Pasaron diez días y Miriam consiguió olvidarse del suceso totalmente. El teléfono no había vuelto a sonar y la web en cuestión parecía estar desactivada. Aquel día estaba especialmente cansada. Llegó a casa sobre las nueve, se puso el pijama y tras mordisquear una manzana verde de las que quedaban en la nevera, se dirigió a la cama. Ya había apagado la luz cuando el teléfono sonó.

-Tan sólo le quedan diez días de vida y aún no ha reservado su ataúd. ¿Acaso prefiere la incineración? Seguimos estando a su servicio en elsantoentierro. blogspot. com

Miriam empezó a chillar y un ataque de pánico hizo mella en su ser. Le faltaba el aire, notó que la vista se le nublaba y el corazón aceleraba sus latidos de forma alarmante.
Cayó desplomada sobre la alfombra de su habitación.

-Abra los ojos. ¿Me oye? Señora Díaz, si me oye intente contestar.

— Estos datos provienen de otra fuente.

(** * Server actions of the dashboard

    A shallow embedding of the ['use server'] module of the repository (the
    second document of [src/app/dashboard/customers/page.tsx]): the zod
    schemas, the seven mutation handlers ([createInvoice], [updateInvoice],
    [deleteInvoice], [createCustomer], [updateCustomer], [deleteCustomer],
    [createUser]) and the [authenticate] adapter, followed by the properties
    the specification states about them.

    Library behaviour the handlers rely on is modelled next to the code that
    uses it: [FormData.get], JavaScript's [Number] coercion and [*] on
    IEEE-754 doubles (Rocq's primitive floats), [Date.prototype.toISOString],
    [String.prototype.split], zod 3's [safeParse] with its default messages
    and [flatten], and the way an [async] function runs: synchronously up to
    its first [await]. *)

From Stdlib Require Import ZArith List Bool Ascii String Lia QArith.
From Stdlib Require Import Floats DecimalString.
Import ListNotations.

Local Open Scope string_scope.
Local Open Scope Z_scope.

(* ================================================================== *)
(** * Form submissions *)

(** The JavaScript values the handlers pass around.  Strings are sequences
    of one-byte characters; of a [File] only the name is kept. *)
Inductive JsValue : Type :=
| Undefined
| Null
| Str (s : string)
| Num (x : float)
| FileObject (name : string).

Tenía frío y le dolía la cabeza. Trató de abrir los ojos y al hacerlo descubrió que una luz intensa le enfocaba.

-¿Me oye?
-Sí. Respondió medio aturdida
-Está usted en el hospital. Perdió el conocimiento y lleva cinco días inconsciente.
-¿Cómo?
-La portera de su bloque fue quien nos avisó.
-¿Cinco días?
-Sí, cinco días.
-Sólo quedan cinco entonces...
-Perdón, creo que no la entiendo. ¿Sólo quedan cinco que?
-Mi teléfono, la funeraria... balbuceó con voz angustiada.
-No sé de que me habla. Miré, trate de calmarse. Hemos de hablar.
-¿Hablar?
-Sí, verá. Tras la caída le hemos realizado un escáner y hay algo que no va demasiado bien.
-¿Que no va... bien?
-No sabemos si ya estaba ahí, o lo ocasionó la caída, pero debe usted saber que tiene un edema en el lóbulo frontal derecho.
-¿Un edema... ?
-Bueno, a veces acaban por desaparecer pero, es una situación delicada...
-¿Delicada... ? Miriam se echó a llorar.
-La dejaré un rato sola. Trate de descansar ¿Vale? Dijo el médico mientras salía de la habitación.

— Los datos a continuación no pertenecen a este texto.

Lemma omp_keys outputs p_bgm p_sym omp :
  outputs_loop outputs (keys outputs) [("background", p_bgm); ("symbols", p_sym)] = Ok omp ->
  forall k, In k (keys omp) <->
    k = "background" \/ k = "symbols" \/
    (k = "staff" /\ In STAFF_OUT (keys outputs)) \/ (k = "text" /\ In TEXT_OUT (keys outputs)).
Proof.
  intros H k. rewrite in_keys_get.
  destruct (String.eqb_spec k "staff") as [->|Hs].
  - rewrite (outputs_loop_present_staff _ _ _ _ H). cbn.
    intuition (try discriminate; try congruence).
  - destruct (String.eqb_spec k "text") as [->|Ht].
    + rewrite (outputs_loop_present_text _ _ _ _ H). cbn.
      intuition (try discriminate; try congruence).
    + rewrite (outputs_loop_other _ _ _ _ _ H Hs Ht), <- in_keys_get. cbn.
      intuition (subst; try congruence).
Qed.

Lemma logical_and_sub x y m a b :
  logical_and x y = Ok m -> nd_at m a b = true -> bget y a b = true.
Proof.
  unfold logical_and. destruct (bdim (nd_h x) (nd_h y)), (bdim (nd_w x) (nd_w y));
    intros H; try discriminate.
  injection H as <-. cbn. intros Hab. apply andb_prop in Hab. tauto.
Qed.

Lemma logical_and_mismatch x y : ~ broadcastable x y -> logical_and x y = Raise ValueError.
Proof.
  unfold broadcastable, logical_and. intros Hb.
  destruct (bdim (nd_h x) (nd_h y)), (bdim (nd_w x) (nd_w y)); try reflexivity.
  exfalso. apply Hb. split; discriminate.
Qed.

(** * The claims *)

Import Examples.

(** C1 (as stated, refuted): the claim says that with the staff-lines
    input supplied and no staff-model output slot, the trainer is passed
    no ['staff'] entry at all.  With [inputs_staff] and [outputs_req] the
    trainer's [gt] has a ['staff'] entry. *)
Lemma staff_plan_exclusion_counterexample :
  ~ (forall E inputs settings outputs s c,
       In STAFF_IN (keys inputs) -> ~ In STAFF_OUT (keys outputs) ->
       calls (snd (run_my_task E inputs settings outputs s)) = calls s ++ [c] ->
       ~ In "staff" (keys (tc_gt c)) /\ ~ In "staff" (keys (tc_output_path c))).
Proof.
  intros H.
  destruct (H env_fail inputs_staff settings_default outputs_req s0 staff_call) as [Hgt _].
  - apply in_keys_get. vm_compute. discriminate.
  - rewrite in_keys_get. vm_compute. tauto.
  - reflexivity.
  - apply Hgt, in_keys_get. vm_compute. discriminate.
Qed.

(** C1 (amended): each optional class is decided on each side on its
    own.  When the trainer is called, ['staff'] (['text']) is a key of the
    ground-truth mapping exactly when the staff-lines (text) input port is
    a key of [inputs], and a key of the output-path mapping exactly when
    the staff (text) model output port is a key of [outputs]. *)
Theorem optional_class_plan E inputs settings outputs s :
  calls (snd (run_my_task E inputs settings outputs s)) = calls s \/
  exists c, calls (snd (run_my_task E inputs settings outputs s)) = calls s ++ [c] /\
    (In "staff" (keys (tc_gt c)) <-> In STAFF_IN (keys inputs)) /\
    (In "staff" (keys (tc_output_path c)) <-> In STAFF_OUT (keys outputs)) /\
    (In "text" (keys (tc_gt c)) <-> In TEXT_IN (keys inputs)) /\
    (In "text" (keys (tc_output_path c)) <-> In TEXT_OUT (keys outputs)).
Proof.
  destruct (run_calls E inputs settings outputs s) as [H|[c [Hp H]]]; [left; exact H|].
  right. exists c. split; [exact H|].
  destruct (prepare_inv _ _ _ _ _ Hp)
    as (p_image & rm & sym & bgm & p_bgm & p_sym & _ & _ & _ & _ & _ & _ & _ & _ & _ & _ &
        _ & _ & Hgt & Homp).
  rewrite !(gt_keys _ _ _ _ _ _ Hgt), !(omp_keys _ _ _ _ Homp).
  intuition (try discriminate; try congruence).
Qed.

Miriam estaba aturdida. Era demasiada información de una sola vez. Su cabeza era incapaz de procesar lo sucedido. Mientras daba vueltas en su cabeza a lo que había dicho el doctor, el teléfono de la habitación sonó. Miriam lo miró durante unos segundos aterrada pero, como siempre, lo descolgó y lo acercó a su oído.

-¿Va a querer el ataúd de caoba o de pino? ¿Servicio Básico o Premium? Tan sólo le quedan cinco días... y no tiene tiempo que perder.

Miriam nunca salió viva de aquel hospital.

Cuenta la leyenda que a todo aquel que ose entrar en la web corre el riesgo de que se le asigne un número.